[Exercise details]
Print this span of the material below exactly: the line with "rewrite !retainedb_spec.", the line with "rewrite !filtered_rows_filter. apply filter_filter_implied.", and every line between them, but nothing else.

[Data provided]
Lemma slider_lower_bound_witness :
  adr_bounds Cases.negative_rate = Some (-6, 120)%Z
  /\ Pandas.min (col adr Cases.negative_rate) = Pandas.Fin (- (638 # 100))
  /\ option_map adr_range (default_selection Cases.negative_rate)
     = Some (-6, 120)%Z
  /\ (forall sel,
         adr_range sel = (-6, 120)%Z ->
         ~ In (Sample.booking "City Hotel" 2021 "January" (- (638 # 100)))
              (filtered_rows sel Cases.negative_rate)).
Proof.
  split; [reflexivity |]. split; [reflexivity |]. split; [reflexivity |].
  intros sel Hsel.
  apply (proj2 (slider_lower_bound Cases.negative_rate (-6) 120
                  (- (638 # 100)) eq_refl eq_refl) sel _ Hsel).
  reflexivity.
Defined.

(** *** Filtering twice *)

Lemma filter_filter_implied {A : Type} (f g : A -> bool) (l : list A) :
  (forall x, f x = true -> g x = true) ->
  filter f (filter g l) = filter f l.
Proof.
  intros H. induction l as [| x l IH]; simpl; [reflexivity |].
  destruct (g x) eqn:Eg; simpl.
  - now rewrite IH.
  - destruct (f x) eqn:Ef; [| exact IH].
    apply H in Ef. congruence.
Qed.

Lemma narrower_retained (sel sel' : Selection) (r : Booking) :
  narrower sel sel' -> retainedb sel r = true -> retainedb sel' r = true.
Proof.
  intros (Hh & Hy & Hm & Hc & Hlo & Hhi).
  rewrite !retainedb_spec.
  intros (H1 & H2 & H3 & H4 & H5 & H6).
  repeat split; auto.
  - eapply Qle_trans; [| exact H5]. now rewrite <- Zle_Qle.
  - eapply Qle_trans; [exact H6 |]. now rewrite <- Zle_Qle.
Qed.

(** X7. Filtering a filtered table again with the same selection changes
    nothing. *)
Theorem filter_idempotent (sel : Selection) (df : list Booking) :
  filtered_rows sel (filtered_rows sel df) = filtered_rows sel df.
Proof.
  rewrite !filtered_rows_filter. now apply filter_filter_implied.
Qed.

(** X8. Narrowing a selection: filtering the table kept by a wider selection
    gives the table the narrower selection keeps from the source, and
    that table is, in order, part of the wider one. *)
Theorem narrower_selection (sel sel' : Selection) (df : list Booking) :
  narrower sel sel' ->
  filtered_rows sel (filtered_rows sel' df) = filtered_rows sel df
  /\ subseq (filtered_rows sel df) (filtered_rows sel' df).
Proof.
  intros Hn.
  assert (H : filtered_rows sel (filtered_rows sel' df)
              = filtered_rows sel df).
  { rewrite !filtered_rows_filter. apply filter_filter_implied.
    intros r. now apply narrower_retained. }
  split; [exact H |].
  rewrite <- H. rewrite (filtered_rows_filter sel). apply subseq_filter.
Qed.

Lemma narrower_selection_witness :
  narrower Cases.city_only Sample.everything
  /\ filtered_rows Cases.city_only
       (filtered_rows Sample.everything Sample.jan_apr)
     = filtered_rows Cases.city_only Sample.jan_apr.
Proof.
  assert (Hn : narrower Cases.city_only Sample.everything).
  { unfold narrower, incl. simpl.
    repeat split; try (intros a Ha; tauto); discriminate. }
  split; [exact Hn |].
  exact (proj1 (narrower_selection Cases.city_only Sample.everything
                  Sample.jan_apr Hn)).
Defined.

(** *** Averages *)

Lemma sum_cons (x : Q) (s : Pandas.Series Q) :
  Pandas.sum (x :: s) == x + Pandas.sum s.
Proof.
  unfold Pandas.sum. simpl. rewrite fold_left_Qplus_shift. ring.
Qed.

Lemma count_succ (n : nat) :
  inject_Z (Z.of_nat (S n)) == inject_Z (Z.of_nat n) + 1.
Proof. rewrite Nat2Z.inj_succ. unfold Z.succ. now rewrite inject_Z_plus. Qed.

Lemma count_nonneg (n : nat) : 0 <= inject_Z (Z.of_nat n).
Proof. change 0 with (inject_Z 0). rewrite <- Zle_Qle. lia. Qed.

Lemma sum_between (lo hi : Q) (s : Pandas.Series Q) :
  (forall y, In y s -> lo <= y <= hi) ->
  inject_Z (Z.of_nat (List.length s)) * lo <= Pandas.sum s
  /\ Pandas.sum s <= inject_Z (Z.of_nat (List.length s)) * hi.
Proof.
  induction s as [| x s IH]; intros H.
  - change (0 * lo <= 0 /\ 0 <= 0 * hi). split; lra.
  - destruct IH as [IH1 IH2]; [intros y Hy; apply H; now right |].
    destruct (H x (or_introl eq_refl)) as [Hx1 Hx2].
    change (List.length (x :: s)) with (S (List.length s)).
    rewrite count_succ, sum_cons.
    set (n := inject_Z (Z.of_nat (List.length s))) in *.
    split; nra.
Qed.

[Output of the task]
  rewrite !retainedb_spec.
  intros (H1 & H2 & H3 & H4 & H5 & H6).
  repeat split; auto.
  - eapply Qle_trans; [| exact H5]. now rewrite <- Zle_Qle.
  - eapply Qle_trans; [exact H6 |]. now rewrite <- Zle_Qle.
Qed.

(** X7. Filtering a filtered table again with the same selection changes
    nothing. *)
Theorem filter_idempotent (sel : Selection) (df : list Booking) :
  filtered_rows sel (filtered_rows sel df) = filtered_rows sel df.
Proof.
  rewrite !filtered_rows_filter. now apply filter_filter_implied.
Qed.

(** X8. Narrowing a selection: filtering the table kept by a wider selection
    gives the table the narrower selection keeps from the source, and
    that table is, in order, part of the wider one. *)
Theorem narrower_selection (sel sel' : Selection) (df : list Booking) :
  narrower sel sel' ->
  filtered_rows sel (filtered_rows sel' df) = filtered_rows sel df
  /\ subseq (filtered_rows sel df) (filtered_rows sel' df).
Proof.
  intros Hn.
  assert (H : filtered_rows sel (filtered_rows sel' df)
              = filtered_rows sel df).
  { rewrite !filtered_rows_filter. apply filter_filter_implied.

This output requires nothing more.